* RECORDS SHOWN
+ + + + +

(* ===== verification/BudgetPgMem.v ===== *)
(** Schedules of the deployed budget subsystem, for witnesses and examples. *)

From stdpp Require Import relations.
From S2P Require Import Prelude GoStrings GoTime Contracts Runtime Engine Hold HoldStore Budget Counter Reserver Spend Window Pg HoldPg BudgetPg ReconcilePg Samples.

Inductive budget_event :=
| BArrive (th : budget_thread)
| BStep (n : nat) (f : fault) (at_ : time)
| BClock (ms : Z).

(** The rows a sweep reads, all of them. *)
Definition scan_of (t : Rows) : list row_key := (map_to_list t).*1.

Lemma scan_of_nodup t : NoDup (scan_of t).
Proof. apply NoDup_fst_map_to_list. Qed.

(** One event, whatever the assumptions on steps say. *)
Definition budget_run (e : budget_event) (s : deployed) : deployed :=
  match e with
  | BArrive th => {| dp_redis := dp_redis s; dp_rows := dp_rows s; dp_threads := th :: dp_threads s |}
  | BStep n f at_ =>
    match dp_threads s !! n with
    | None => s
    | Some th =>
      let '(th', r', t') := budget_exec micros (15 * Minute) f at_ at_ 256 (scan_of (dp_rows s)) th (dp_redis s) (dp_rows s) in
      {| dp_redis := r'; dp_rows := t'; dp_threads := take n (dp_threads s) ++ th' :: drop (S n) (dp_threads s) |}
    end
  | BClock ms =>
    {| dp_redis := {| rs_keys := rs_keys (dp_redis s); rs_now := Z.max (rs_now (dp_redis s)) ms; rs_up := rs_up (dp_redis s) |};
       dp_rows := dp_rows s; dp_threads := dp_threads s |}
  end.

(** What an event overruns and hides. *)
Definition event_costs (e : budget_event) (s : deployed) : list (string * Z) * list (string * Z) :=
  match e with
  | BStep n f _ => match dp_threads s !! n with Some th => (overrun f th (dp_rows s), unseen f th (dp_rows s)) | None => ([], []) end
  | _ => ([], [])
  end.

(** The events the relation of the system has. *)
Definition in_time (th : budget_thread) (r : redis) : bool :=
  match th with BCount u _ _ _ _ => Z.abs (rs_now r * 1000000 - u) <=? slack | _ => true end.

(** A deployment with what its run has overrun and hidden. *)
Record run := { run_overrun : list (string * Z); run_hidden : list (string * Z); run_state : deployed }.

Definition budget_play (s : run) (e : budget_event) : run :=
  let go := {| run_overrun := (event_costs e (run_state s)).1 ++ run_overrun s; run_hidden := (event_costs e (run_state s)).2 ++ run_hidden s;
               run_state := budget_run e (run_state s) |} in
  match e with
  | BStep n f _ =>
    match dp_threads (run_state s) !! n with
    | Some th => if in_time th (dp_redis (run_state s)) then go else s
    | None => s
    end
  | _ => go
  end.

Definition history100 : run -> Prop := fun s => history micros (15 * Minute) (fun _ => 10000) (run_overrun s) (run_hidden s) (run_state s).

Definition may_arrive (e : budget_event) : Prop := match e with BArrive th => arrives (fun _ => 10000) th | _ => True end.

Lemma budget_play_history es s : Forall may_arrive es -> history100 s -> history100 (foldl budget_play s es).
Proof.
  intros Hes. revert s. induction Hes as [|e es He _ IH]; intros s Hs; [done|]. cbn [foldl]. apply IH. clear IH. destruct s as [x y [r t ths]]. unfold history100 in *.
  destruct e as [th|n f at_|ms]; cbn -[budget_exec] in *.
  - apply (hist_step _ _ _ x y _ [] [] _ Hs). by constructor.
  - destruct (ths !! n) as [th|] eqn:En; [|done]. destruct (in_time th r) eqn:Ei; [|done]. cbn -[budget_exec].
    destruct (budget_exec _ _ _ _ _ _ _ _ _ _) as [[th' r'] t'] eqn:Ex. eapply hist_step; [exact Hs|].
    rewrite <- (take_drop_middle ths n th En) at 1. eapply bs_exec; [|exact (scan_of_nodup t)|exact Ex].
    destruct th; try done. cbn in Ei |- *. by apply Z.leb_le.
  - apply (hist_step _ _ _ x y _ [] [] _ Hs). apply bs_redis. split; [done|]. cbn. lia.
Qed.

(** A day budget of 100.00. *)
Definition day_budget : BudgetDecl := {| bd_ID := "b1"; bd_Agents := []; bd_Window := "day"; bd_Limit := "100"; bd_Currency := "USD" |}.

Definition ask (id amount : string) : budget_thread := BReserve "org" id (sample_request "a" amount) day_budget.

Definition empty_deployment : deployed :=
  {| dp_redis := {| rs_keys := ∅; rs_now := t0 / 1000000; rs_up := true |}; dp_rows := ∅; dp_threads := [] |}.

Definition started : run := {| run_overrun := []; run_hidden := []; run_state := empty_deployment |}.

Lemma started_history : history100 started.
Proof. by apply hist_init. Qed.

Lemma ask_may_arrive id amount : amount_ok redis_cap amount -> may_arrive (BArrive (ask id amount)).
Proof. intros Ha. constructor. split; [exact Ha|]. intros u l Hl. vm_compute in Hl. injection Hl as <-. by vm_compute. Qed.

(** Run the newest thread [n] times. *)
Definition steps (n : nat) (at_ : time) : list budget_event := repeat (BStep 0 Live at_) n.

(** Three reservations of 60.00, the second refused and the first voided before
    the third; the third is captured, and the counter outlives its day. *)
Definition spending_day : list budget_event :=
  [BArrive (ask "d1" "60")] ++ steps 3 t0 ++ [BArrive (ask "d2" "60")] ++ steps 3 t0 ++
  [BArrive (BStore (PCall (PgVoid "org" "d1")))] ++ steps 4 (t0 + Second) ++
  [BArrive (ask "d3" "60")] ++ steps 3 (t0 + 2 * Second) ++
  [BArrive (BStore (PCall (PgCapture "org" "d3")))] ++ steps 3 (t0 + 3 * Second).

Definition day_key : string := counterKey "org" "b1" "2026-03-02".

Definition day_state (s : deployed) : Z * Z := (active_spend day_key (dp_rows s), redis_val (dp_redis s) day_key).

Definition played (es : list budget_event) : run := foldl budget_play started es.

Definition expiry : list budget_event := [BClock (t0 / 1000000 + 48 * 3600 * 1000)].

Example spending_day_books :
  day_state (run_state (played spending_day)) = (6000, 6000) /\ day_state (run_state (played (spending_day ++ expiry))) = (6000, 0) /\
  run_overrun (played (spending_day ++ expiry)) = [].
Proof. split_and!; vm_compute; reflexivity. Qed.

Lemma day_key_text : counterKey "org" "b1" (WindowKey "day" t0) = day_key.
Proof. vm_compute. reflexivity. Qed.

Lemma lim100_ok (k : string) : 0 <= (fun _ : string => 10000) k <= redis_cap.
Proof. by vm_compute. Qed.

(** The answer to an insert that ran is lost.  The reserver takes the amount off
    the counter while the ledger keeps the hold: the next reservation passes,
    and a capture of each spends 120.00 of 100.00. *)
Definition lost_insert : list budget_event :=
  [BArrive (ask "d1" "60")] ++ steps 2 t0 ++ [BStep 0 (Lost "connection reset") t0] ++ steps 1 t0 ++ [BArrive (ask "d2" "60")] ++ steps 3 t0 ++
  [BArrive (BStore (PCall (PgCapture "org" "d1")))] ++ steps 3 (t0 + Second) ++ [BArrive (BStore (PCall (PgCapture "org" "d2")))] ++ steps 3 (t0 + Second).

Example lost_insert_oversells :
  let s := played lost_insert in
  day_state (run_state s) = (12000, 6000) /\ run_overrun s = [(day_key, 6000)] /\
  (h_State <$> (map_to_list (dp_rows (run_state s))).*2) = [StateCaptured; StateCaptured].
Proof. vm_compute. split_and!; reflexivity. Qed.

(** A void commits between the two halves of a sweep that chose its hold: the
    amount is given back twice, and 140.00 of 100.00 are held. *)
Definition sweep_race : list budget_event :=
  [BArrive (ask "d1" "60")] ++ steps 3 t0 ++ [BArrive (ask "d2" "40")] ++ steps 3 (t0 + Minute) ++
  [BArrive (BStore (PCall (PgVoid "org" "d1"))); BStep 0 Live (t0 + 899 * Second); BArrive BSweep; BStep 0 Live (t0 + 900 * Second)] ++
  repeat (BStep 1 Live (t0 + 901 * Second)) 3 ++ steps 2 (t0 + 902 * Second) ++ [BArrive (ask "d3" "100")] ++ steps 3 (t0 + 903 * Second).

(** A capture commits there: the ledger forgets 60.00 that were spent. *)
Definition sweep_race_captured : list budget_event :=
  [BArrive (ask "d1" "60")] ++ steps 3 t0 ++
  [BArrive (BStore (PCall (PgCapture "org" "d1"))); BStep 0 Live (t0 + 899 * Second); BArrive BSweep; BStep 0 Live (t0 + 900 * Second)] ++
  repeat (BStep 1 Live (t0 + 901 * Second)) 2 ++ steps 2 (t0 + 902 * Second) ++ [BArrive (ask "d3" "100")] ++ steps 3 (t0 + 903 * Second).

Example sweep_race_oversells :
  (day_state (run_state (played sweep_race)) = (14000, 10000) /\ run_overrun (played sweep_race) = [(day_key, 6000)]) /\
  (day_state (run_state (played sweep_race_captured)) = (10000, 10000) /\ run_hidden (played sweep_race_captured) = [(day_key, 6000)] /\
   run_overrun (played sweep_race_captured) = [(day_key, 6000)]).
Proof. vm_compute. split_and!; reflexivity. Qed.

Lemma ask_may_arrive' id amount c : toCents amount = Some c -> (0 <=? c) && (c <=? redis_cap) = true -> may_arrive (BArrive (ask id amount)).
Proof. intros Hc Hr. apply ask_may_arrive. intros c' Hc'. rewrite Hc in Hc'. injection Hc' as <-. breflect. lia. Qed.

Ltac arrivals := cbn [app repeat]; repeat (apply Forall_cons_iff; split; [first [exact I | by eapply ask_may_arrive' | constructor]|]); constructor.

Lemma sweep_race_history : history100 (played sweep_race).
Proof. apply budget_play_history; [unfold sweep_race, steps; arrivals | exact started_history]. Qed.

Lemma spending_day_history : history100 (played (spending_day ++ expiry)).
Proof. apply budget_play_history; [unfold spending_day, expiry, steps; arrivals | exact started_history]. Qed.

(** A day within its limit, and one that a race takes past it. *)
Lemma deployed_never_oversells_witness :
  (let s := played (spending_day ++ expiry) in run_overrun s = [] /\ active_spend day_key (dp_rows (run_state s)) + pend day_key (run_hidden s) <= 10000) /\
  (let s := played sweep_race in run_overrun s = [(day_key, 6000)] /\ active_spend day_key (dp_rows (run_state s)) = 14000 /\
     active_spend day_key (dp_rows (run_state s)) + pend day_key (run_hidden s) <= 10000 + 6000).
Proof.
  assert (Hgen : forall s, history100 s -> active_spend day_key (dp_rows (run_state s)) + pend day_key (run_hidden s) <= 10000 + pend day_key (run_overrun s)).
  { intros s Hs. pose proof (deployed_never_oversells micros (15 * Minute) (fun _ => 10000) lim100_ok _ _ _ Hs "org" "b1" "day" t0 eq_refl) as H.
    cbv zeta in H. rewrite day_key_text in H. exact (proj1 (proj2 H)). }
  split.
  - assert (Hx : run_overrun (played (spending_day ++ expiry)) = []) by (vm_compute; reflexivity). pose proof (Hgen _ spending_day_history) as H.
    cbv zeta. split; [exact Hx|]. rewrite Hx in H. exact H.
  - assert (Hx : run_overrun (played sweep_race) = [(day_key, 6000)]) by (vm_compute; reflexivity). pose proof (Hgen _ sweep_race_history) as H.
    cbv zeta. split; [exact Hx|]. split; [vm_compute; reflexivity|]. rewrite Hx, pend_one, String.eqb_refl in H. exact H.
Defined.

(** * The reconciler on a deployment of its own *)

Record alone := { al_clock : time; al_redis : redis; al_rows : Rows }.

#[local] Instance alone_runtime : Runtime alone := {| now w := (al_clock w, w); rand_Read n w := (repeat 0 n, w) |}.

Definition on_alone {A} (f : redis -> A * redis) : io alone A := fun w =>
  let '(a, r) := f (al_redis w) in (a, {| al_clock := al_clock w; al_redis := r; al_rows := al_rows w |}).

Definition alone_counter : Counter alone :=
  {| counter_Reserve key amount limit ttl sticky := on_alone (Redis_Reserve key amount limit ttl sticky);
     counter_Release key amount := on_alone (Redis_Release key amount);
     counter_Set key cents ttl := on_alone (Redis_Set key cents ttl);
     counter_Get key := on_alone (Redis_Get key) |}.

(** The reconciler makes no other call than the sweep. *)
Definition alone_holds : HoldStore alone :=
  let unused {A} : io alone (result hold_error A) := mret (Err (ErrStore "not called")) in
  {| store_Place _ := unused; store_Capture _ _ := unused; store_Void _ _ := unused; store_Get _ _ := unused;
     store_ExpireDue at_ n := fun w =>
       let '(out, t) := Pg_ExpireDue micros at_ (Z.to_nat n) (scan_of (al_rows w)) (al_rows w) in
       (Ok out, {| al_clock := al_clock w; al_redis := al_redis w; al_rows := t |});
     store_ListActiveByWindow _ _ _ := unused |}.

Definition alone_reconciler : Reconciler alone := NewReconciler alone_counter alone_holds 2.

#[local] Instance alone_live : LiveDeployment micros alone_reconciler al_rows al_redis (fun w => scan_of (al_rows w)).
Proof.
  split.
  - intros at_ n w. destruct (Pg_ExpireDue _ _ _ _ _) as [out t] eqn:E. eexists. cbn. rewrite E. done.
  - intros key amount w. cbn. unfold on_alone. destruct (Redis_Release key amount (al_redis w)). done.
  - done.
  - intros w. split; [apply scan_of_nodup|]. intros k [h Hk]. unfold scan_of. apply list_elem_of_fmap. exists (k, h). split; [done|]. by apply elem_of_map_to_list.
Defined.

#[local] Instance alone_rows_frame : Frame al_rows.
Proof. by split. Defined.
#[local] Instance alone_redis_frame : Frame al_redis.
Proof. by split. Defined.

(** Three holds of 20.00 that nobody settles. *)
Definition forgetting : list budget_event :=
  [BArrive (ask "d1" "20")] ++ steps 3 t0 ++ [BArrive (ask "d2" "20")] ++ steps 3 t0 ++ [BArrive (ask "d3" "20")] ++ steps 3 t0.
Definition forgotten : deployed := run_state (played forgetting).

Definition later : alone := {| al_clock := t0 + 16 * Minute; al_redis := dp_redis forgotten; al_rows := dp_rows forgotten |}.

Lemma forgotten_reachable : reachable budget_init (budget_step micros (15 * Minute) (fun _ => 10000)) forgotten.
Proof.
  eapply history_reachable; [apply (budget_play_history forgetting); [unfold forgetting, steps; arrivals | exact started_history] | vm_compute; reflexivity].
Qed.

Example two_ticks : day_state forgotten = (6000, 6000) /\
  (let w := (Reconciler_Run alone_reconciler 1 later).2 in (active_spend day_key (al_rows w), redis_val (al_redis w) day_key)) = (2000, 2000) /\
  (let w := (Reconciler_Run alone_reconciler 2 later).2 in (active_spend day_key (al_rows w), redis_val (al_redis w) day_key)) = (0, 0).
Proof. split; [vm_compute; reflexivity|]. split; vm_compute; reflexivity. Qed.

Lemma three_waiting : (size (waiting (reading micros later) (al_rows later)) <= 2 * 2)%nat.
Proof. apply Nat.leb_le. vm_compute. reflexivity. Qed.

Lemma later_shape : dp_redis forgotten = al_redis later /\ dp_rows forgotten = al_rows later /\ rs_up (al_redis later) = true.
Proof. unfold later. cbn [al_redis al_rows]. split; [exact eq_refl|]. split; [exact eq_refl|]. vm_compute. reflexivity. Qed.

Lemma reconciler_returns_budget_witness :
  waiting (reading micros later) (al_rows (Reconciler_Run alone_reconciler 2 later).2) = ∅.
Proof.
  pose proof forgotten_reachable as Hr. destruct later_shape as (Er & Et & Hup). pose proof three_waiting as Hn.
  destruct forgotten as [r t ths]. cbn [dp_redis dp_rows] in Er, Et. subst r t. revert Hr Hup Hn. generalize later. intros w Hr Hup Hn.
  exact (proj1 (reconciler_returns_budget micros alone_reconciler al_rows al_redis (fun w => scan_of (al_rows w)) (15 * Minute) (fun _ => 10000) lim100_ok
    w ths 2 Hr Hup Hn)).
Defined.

+ + + + +

* REQUIRED ACTION
From the material above, retype precisely the lines between the line holding "Definition may_arrive (e" and the line holding "destruct (budget_exec _", inclusive, and nothing beyond them.

* YOUR RESPONSE
Definition may_arrive (e : budget_event) : Prop := match e with BArrive th => arrives (fun _ => 10000) th | _ => True end.

Lemma budget_play_history es s : Forall may_arrive es -> history100 s -> history100 (foldl budget_play s es).
Proof.
  intros Hes. revert s. induction Hes as [|e es He _ IH]; intros s Hs; [done|]. cbn [foldl]. apply IH. clear IH. destruct s as [x y [r t ths]]. unfold history100 in *.
  destruct e as [th|n f at_|ms]; cbn -[budget_exec] in *.
  - apply (hist_step _ _ _ x y _ [] [] _ Hs). by constructor.
  - destruct (ths !! n) as [th|] eqn:En; [|done]. destruct (in_time th r) eqn:Ei; [|done]. cbn -[budget_exec].
    destruct (budget_exec _ _ _ _ _ _ _ _ _ _) as [[th' r'] t'] eqn:Ex. eapply hist_step; [exact Hs|].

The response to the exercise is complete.